Shirley – Kritik

Zwei wohlhabende Literaten laden ein junges Paar ein, bei ihnen zu wohnen, und saugen ihnen nach und nach Energie und Liebe ab. In Shirley hilft Josephine Decker einer Horrorbuch-Autorin über eine Schreibblockade hinweg.

Rose (Odessa Young) ist enttäuscht: Auf der Bahnfahrt in ihr neues Leben war sie noch zutiefst beeindruckt von der Kurzgeschichte The Lottery, doch nun will sie sich der Autorin dieses Textes vorstellen und wird eiskalt abserviert: „Betty, Debby, Kathy. Ihr seid alle gleich für mich“, sagt ihr die Literatur-Diva ins Gesicht. Das kann ja heiter werden – schließlich sollen Rose und ihr Mann Fred (Logan Lerman) eine Weile bei der Horror-Autorin Shirley Jackson (Elisabeth Moss) und ihrem Gatten, dem Literatur-Professor Stanley Hyman (Michael Stuhlbarg), wohnen.

Stanley hat den ehrgeizigen Fred als wissenschaftlichen Mitarbeiter eingestellt. Leider ist gerade die Haushälterin abgehauen, und so bittet Stanley die schwangere Rose, das bisschen Haushalt zu übernehmen und vielleicht noch ein Auge auf die schwer depressive, von einer Angststörung ans Haus gefesselte Shirley zu werfen. Also schrubbt Rose fortan Pfannen, erträgt die ständigen verbalen Erniedrigungen durch Shirley und begehrt auch dann nicht auf, als Fred immer häufiger spät nachts von der Shakespeare Society nach Hause kommt, aber mehr nach Alkohol und Frauenparfüm riecht als nach alten Büchern. Ein bisschen Demütigung muss man schon über sich ergehen lassen, wenn es was werden soll mit dem sozialen Aufstieg im Amerika der frühen 1960er Jahre.

Angst, Hysterie und Halluzinationen

Ob in Butter on the Latch, Thou Wast Mild and Lovely, Madeline’s Madeline oder jetzt in Shirley: Stets stehen in Josephine Deckers Kino psychisch labile Frauenfiguren im Mittelpunkt, deren Störungen oft eine sexuelle oder gewalttätige Komponente haben. „Das wäre was für Freud“, meint Shirley einmal selbst.

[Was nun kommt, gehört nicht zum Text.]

(** * End-to-end-encrypted chat backend: key distribution, delivery
      tracking, presence and the connection registry.

    The development embeds the JavaScript services of the repository as
    Rocq functions over an explicit document store.  Every operation that
    reads the clock in the source ([new Date()], [Date.now()]) takes the
    current time as an argument [now], in milliseconds.  A service
    operation maps a store to the store it leaves behind and its outcome:
    the value returned, or the exception thrown ([Throw]).  The store is
    returned in both cases, because some operations have already written
    when they throw. *)

From Stdlib Require Import ZArith List String Ascii Bool Lia Sorted.
From stdpp Require Import base option list strings gmap.
Import ListNotations.

Local Open Scope Z_scope.
Local Open Scope string_scope.

(** ** JavaScript values and exceptions *)

(** Mongo ObjectIds are compared through [toString()] everywhere in the
    source, so they are modelled by their string form; the cast of a
    request string to an ObjectId, which can fail, is not modelled. *)
Definition ObjectId := string.
Definition Time := Z.

Inductive Exn :=
| Error (message : string)            (* throw new Error(message) *)
| ValidationError (path : string)     (* Mongoose schema validation *)
| MongoServerError (code : Z)         (* E11000: unique index violated *)
| TypeError (message : string).       (* property read on undefined/null *)

Inductive result (A : Type) :=
| Ok (a : A)
| Throw (e : Exn).
Arguments Ok {A} a.
Arguments Throw {A} e.

(** [!s] for a value that is a string or undefined: undefined and the
    empty string are falsy. *)
Definition truthy (o : option string) : bool :=
  match o with
  | Some s => negb (String.eqb s EmptyString)
  | None => false
  end.

(** [a === b] for values that are strings or undefined. *)
Definition strict_eq (a b : option string) : bool :=
  match a, b with
  | Some x, Some y => String.eqb x y
  | None, None => true
  | _, _ => false
  end.

(** [Array.prototype.find] followed by a mutation of the element found:
    the first element satisfying [p] is replaced by its image under [f]. *)
Fixpoint update_first {A} (p : A -> bool) (f : A -> A) (l : list A) : list A :=
  match l with
  | [] => []
  | x :: r => if p x then f x :: r else x :: update_first p f r
  end.

(** ** The message model (models/Message.js) *)

Inductive Status := sent | delivered | read | failed.

Inductive MessageType := direct | group.

Record EncryptedKey := {
  ek_recipientId : ObjectId;
  ek_recipientDeviceId : string;
  ek_encryptedKey : string;
  ek_ephemeralPublicKey : string
}.

Record EncryptionMetadata := {
  algorithm : string;
  nonce : string;
  keyVersion : option Z;
  encryptedKeys : list EncryptedKey
}.

Record RecipientStatus := {
  rs_recipientId : ObjectId;
  rs_deviceId : option string;
  rs_status : Status;
  rs_deliveredAt : option Time;
  rs_readAt : option Time
}.

Record Message := {
  messageId : string;
  senderId : ObjectId;
  senderDeviceId : string;
  recipientId : option ObjectId;
  roomId : option ObjectId;
  messageType : MessageType;
  encryptedContent : string;
  encryptionMetadata : EncryptionMetadata;
  deliveryStatus : Status;
  deliveredAt : option Time;
  readAt : option Time;
  recipientStatuses : list RecipientStatus;
  isDeleted : bool;
  deletedAt : option Time;
  expiresAt : option Time;
  createdAt : Time
}.

Module MessageModel.

Definition set_delivery (m : Message) (s : Status)
    (dAt rAt : option Time) : Message :=
  {| messageId := messageId m; senderId := senderId m;
     senderDeviceId := senderDeviceId m; recipientId := recipientId m;
     roomId := roomId m; messageType := messageType m;
     encryptedContent := encryptedContent m;
     encryptionMetadata := encryptionMetadata m;
     deliveryStatus := s; deliveredAt := dAt; readAt := rAt;
     recipientStatuses := recipientStatuses m;
     isDeleted := isDeleted m; deletedAt := deletedAt m;
     expiresAt := expiresAt m; createdAt := createdAt m |}.

Definition set_recipientStatuses (m : Message)
    (l : list RecipientStatus) : Message :=
  {| messageId := messageId m; senderId := senderId m;
     senderDeviceId := senderDeviceId m; recipientId := recipientId m;
     roomId := roomId m; messageType := messageType m;
     encryptedContent := encryptedContent m;
     encryptionMetadata := encryptionMetadata m;
     deliveryStatus := deliveryStatus m; deliveredAt := deliveredAt m;
     readAt := readAt m;
     recipientStatuses := l;
     isDeleted := isDeleted m; deletedAt := deletedAt m;
     expiresAt := expiresAt m; createdAt := createdAt m |}.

Decker übersetzt Angst, Hysterie und Halluzinationen oft in wacklige Nahaufnahmen mit Unschärfen am Bildrand. Damit engt sie das Gesichtsfeld der Kamera ein und fokussiert zusätzlich noch die Aufmerksamkeit des Zuschauers ganz auf das Bildzentrum. Was links oder rechts, vorne oder hinten passiert, spielt keine Rolle während einer Angsterfahrung. Alle Energie ist auf die Fight-or-Flight-Reaktion gerichtet, beide Alternativen sorgen für einen instabilen, hektischen Blick. Zu dieser filmischen Rekonstruktion physiologischer Vorgänge kommen meist noch nervöse Klavier- oder Geigenklänge hinzu. Im Zusammenspiel erzeugt das mitunter eine enorme Intensität, auch wenn Decker hier nie den Pegel von Madeline’s Madeline erreicht und auch nie so tief ins Horror-Genre vordringt wie in Butter on the Latch.

Opfer für die Kunst

Shirley verstört eher mit dem scheinbar konträren, tatsächlich aber komplementären Verhalten der beiden Gastgeber: Während Shirley offen feindselig und sadistisch auftritt, kaschiert Stanley seine Rücksichtslosigkeit hinter einer Fassade aus Jovialität und vornehmer Rhetorik. Dass die Darsteller von Fred und Rose gegenüber diesem diabolischen Duo blass bleiben, mag durchaus intendiert sein, überrascht aber etwas, schließlich hatten Decker und ihre Drehbuchautorinnen Sarah Gubbins und Susan Scarf Merrell bei der Zeichnung dieser beiden Figuren freie Hand, während die Darstellung von Shirley Jackson und Stanley Hyman zu großen Teilen auf dem Leben der realen Personen beruht.

Spannend ist, wie sich die Beziehungen der Figuren zueinander im Laufe des Films wandeln. Aus einer liebevollen Ehe wird Verachtung, eine Männerfreundschaft entwickelt sich zu einer Männerfeindschaft, und aus einer Frauenfeindschaft erwächst eine erotisch aufgeladene, parasitäre Symbiose: Shirley erwacht unter der Fürsorge von Rose zu neuem Leben und vollendet einen Roman über eine ermordete Studentin. Das Mädchen bleibt nicht das einzige Opfer, das dieser literarische Triumph fordert.